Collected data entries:

>>

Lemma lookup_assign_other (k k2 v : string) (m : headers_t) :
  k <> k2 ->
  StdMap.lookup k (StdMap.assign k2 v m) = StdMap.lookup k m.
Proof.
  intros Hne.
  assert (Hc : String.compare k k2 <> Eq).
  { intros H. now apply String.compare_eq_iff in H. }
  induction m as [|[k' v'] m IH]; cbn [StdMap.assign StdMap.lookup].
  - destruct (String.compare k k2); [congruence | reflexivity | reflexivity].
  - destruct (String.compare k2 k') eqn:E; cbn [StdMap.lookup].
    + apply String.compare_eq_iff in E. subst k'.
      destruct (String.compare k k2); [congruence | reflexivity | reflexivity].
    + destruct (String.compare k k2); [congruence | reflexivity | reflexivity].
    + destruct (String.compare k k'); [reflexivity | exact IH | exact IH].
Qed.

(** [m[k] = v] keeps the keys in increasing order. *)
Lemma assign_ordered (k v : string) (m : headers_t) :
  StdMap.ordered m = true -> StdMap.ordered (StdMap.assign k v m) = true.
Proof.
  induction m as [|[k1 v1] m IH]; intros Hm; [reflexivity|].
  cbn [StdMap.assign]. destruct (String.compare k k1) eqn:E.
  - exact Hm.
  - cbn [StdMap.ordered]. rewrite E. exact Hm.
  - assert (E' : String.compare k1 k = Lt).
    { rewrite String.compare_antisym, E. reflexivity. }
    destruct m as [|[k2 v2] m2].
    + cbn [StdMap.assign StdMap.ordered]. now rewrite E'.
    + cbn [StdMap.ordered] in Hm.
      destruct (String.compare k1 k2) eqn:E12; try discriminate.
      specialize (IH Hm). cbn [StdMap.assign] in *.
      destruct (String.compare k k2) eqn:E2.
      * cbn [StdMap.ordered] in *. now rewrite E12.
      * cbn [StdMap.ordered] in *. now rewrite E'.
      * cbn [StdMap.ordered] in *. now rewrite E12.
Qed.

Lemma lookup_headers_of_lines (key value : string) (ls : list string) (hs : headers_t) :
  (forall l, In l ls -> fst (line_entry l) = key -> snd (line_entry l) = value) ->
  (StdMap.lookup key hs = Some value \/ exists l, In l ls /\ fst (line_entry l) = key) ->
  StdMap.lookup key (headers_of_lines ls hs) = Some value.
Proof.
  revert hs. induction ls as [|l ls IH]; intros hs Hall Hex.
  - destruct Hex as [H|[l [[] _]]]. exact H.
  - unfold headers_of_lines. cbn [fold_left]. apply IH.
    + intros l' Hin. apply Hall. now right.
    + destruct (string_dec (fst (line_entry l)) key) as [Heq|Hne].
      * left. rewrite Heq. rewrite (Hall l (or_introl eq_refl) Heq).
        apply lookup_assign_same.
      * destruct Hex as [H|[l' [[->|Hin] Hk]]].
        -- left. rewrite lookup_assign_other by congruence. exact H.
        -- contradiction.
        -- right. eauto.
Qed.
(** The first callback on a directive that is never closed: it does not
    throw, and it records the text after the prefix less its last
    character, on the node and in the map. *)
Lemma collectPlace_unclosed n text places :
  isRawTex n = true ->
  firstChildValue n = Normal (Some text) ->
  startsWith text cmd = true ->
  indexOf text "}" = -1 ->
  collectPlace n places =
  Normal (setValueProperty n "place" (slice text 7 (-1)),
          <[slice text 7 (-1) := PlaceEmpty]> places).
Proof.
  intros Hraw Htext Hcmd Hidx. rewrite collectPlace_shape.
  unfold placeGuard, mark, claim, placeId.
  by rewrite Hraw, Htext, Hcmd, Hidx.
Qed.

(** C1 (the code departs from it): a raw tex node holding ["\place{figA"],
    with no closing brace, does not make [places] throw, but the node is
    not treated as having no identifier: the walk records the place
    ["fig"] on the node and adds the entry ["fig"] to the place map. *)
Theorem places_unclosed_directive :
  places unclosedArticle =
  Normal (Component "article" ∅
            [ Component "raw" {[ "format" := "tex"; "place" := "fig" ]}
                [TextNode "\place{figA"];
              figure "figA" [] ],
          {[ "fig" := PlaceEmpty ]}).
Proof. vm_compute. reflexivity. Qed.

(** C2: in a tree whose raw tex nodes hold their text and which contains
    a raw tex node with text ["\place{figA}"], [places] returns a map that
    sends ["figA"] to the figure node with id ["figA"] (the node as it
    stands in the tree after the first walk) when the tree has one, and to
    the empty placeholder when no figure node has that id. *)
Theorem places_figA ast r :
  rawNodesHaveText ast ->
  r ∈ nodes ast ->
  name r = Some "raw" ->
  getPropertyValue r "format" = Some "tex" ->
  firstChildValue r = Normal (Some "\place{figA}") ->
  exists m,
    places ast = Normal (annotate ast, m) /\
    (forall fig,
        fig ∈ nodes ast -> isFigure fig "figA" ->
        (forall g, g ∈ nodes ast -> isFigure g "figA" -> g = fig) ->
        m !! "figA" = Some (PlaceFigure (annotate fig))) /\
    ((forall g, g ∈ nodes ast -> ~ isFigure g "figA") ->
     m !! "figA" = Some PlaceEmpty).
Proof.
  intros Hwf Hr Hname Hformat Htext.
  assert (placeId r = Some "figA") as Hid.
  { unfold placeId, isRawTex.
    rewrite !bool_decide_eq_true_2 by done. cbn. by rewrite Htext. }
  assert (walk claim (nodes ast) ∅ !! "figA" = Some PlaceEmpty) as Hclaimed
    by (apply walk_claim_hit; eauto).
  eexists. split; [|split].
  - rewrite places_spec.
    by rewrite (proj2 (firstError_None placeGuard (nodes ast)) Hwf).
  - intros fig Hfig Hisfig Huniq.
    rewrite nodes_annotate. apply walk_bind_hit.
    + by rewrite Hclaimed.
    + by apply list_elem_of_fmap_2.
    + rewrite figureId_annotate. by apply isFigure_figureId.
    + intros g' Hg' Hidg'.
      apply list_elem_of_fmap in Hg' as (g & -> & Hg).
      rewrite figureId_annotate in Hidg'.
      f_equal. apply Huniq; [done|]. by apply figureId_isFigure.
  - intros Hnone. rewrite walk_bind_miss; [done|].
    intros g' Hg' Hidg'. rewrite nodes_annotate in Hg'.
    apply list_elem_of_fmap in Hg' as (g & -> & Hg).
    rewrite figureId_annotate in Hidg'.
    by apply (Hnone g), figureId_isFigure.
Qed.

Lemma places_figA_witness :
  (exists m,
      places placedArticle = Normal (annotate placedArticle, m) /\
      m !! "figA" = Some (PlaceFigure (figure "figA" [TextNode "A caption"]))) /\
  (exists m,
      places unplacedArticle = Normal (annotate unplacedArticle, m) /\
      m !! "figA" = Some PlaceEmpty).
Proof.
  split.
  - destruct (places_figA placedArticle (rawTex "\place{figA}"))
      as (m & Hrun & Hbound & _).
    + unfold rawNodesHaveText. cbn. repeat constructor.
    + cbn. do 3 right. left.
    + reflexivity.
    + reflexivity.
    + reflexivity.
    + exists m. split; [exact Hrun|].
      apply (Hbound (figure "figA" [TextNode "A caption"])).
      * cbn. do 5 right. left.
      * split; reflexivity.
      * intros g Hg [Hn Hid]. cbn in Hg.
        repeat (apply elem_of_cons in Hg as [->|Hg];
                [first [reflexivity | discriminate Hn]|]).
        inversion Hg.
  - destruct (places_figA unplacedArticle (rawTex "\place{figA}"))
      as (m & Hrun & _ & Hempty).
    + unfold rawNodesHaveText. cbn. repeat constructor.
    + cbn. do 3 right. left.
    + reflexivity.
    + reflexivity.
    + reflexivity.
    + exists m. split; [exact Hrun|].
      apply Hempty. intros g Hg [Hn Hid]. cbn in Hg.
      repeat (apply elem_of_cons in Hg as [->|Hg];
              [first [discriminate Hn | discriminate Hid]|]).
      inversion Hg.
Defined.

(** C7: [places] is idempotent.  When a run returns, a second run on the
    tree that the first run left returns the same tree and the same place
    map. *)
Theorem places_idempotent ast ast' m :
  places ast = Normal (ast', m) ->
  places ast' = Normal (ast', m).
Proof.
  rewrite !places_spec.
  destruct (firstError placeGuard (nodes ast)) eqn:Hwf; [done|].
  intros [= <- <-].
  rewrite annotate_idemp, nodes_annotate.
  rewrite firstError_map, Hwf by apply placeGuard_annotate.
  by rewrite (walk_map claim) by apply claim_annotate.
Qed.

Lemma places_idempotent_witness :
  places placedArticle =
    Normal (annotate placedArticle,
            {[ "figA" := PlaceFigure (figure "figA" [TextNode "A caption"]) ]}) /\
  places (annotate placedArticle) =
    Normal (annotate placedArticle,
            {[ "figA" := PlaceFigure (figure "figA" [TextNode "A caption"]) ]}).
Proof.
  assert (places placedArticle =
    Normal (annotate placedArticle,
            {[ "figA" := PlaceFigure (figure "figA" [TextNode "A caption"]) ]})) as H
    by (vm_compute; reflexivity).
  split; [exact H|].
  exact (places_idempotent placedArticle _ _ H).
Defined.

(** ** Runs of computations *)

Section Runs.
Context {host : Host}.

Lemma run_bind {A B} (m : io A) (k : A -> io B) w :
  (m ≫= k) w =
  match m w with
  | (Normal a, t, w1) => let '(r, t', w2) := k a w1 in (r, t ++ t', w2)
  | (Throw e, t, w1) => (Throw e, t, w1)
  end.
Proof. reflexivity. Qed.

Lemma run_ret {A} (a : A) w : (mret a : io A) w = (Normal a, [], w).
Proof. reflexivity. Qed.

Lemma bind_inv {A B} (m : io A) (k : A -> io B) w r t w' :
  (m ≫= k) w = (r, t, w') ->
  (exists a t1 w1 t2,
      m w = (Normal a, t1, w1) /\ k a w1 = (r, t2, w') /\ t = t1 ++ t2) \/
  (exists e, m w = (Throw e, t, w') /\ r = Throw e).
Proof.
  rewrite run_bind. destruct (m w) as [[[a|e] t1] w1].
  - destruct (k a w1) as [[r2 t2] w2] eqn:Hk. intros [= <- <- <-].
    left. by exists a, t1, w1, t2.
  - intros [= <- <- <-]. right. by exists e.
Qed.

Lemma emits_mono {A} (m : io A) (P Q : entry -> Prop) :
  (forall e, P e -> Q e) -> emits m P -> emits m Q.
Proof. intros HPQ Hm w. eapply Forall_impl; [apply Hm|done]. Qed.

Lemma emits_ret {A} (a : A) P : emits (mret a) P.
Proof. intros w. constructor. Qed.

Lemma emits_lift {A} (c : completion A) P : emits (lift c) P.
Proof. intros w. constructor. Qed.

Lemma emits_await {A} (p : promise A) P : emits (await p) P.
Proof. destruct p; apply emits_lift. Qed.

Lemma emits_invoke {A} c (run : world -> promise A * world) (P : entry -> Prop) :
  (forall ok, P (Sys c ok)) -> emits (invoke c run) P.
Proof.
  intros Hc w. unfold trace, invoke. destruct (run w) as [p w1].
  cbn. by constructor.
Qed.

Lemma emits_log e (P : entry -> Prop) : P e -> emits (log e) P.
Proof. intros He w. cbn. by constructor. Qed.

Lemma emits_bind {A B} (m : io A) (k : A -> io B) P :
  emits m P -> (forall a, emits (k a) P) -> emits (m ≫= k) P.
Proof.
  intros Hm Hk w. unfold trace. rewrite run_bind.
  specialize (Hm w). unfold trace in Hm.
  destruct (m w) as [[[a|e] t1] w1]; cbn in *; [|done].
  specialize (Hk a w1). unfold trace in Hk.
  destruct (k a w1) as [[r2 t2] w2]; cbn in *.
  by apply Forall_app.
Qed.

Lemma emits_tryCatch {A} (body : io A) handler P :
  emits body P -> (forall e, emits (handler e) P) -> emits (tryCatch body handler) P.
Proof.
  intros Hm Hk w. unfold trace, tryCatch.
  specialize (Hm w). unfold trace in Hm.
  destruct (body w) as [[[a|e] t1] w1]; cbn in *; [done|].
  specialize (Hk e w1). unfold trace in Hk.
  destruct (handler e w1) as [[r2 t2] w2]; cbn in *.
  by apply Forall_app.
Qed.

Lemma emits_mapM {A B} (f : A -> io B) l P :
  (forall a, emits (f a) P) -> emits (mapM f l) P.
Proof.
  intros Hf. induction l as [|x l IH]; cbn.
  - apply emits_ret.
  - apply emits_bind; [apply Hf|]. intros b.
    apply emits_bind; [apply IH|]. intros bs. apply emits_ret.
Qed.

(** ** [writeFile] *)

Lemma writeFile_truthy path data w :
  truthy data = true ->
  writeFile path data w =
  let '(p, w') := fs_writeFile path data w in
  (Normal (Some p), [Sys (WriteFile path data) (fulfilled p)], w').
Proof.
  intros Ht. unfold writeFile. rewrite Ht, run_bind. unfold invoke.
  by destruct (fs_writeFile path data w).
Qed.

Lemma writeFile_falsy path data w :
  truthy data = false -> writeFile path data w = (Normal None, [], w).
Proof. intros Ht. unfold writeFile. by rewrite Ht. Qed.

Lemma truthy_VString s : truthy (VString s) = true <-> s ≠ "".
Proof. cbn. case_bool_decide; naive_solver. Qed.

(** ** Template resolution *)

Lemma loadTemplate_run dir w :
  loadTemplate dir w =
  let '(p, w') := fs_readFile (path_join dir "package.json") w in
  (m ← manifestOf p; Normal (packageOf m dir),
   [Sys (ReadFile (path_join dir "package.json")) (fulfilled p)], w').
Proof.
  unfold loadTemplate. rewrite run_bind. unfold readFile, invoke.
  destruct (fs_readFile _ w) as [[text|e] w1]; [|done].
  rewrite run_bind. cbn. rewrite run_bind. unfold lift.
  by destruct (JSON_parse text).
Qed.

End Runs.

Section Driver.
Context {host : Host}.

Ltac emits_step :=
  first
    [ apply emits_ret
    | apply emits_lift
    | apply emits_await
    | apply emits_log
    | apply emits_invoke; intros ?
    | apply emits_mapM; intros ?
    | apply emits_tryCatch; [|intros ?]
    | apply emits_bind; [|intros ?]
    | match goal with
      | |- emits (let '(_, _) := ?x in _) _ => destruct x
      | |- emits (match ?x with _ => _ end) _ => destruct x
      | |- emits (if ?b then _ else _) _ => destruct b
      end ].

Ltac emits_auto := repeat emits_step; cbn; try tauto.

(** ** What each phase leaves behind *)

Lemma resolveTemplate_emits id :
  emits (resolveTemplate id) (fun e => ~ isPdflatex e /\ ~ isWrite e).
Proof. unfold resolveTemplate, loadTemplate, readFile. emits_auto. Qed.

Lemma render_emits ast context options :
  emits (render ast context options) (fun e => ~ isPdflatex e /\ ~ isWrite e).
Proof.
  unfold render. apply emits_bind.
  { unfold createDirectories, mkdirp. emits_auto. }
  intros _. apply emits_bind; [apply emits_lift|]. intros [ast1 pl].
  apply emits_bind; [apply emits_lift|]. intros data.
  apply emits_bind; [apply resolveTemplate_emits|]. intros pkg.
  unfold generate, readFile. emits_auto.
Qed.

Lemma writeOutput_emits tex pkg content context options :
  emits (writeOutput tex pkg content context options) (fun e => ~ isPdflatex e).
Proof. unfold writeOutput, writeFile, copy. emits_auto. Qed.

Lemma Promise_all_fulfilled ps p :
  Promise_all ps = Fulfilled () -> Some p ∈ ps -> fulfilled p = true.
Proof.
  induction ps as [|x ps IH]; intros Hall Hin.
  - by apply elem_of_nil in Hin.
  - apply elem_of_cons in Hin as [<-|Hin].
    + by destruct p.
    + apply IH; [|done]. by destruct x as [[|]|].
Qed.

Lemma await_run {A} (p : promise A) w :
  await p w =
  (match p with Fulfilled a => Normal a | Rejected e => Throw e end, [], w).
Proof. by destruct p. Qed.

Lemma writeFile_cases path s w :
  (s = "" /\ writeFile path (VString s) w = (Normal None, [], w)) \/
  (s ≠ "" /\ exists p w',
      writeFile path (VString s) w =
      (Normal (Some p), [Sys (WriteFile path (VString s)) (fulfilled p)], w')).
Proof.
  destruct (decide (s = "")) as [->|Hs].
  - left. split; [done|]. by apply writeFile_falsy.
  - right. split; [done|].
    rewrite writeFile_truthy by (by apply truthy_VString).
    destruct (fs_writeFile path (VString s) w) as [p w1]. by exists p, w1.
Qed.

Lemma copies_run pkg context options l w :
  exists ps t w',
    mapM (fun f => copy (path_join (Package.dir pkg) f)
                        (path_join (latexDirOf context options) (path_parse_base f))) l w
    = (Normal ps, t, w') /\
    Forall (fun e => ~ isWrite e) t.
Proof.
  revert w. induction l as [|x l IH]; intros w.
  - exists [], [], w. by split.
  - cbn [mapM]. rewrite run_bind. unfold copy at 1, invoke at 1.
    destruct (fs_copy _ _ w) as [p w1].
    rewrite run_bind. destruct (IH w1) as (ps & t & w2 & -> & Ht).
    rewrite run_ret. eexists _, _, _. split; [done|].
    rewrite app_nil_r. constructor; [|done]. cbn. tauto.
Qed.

<<

The response must consist solely of the lines from the top of the records through the line holding "induction m as [|[k'", copied word for word.

Lemma lookup_assign_other (k k2 v : string) (m : headers_t) :
  k <> k2 ->
  StdMap.lookup k (StdMap.assign k2 v m) = StdMap.lookup k m.
Proof.
  intros Hne.
  assert (Hc : String.compare k k2 <> Eq).
  { intros H. now apply String.compare_eq_iff in H. }
  induction m as [|[k' v'] m IH]; cbn [StdMap.assign StdMap.lookup].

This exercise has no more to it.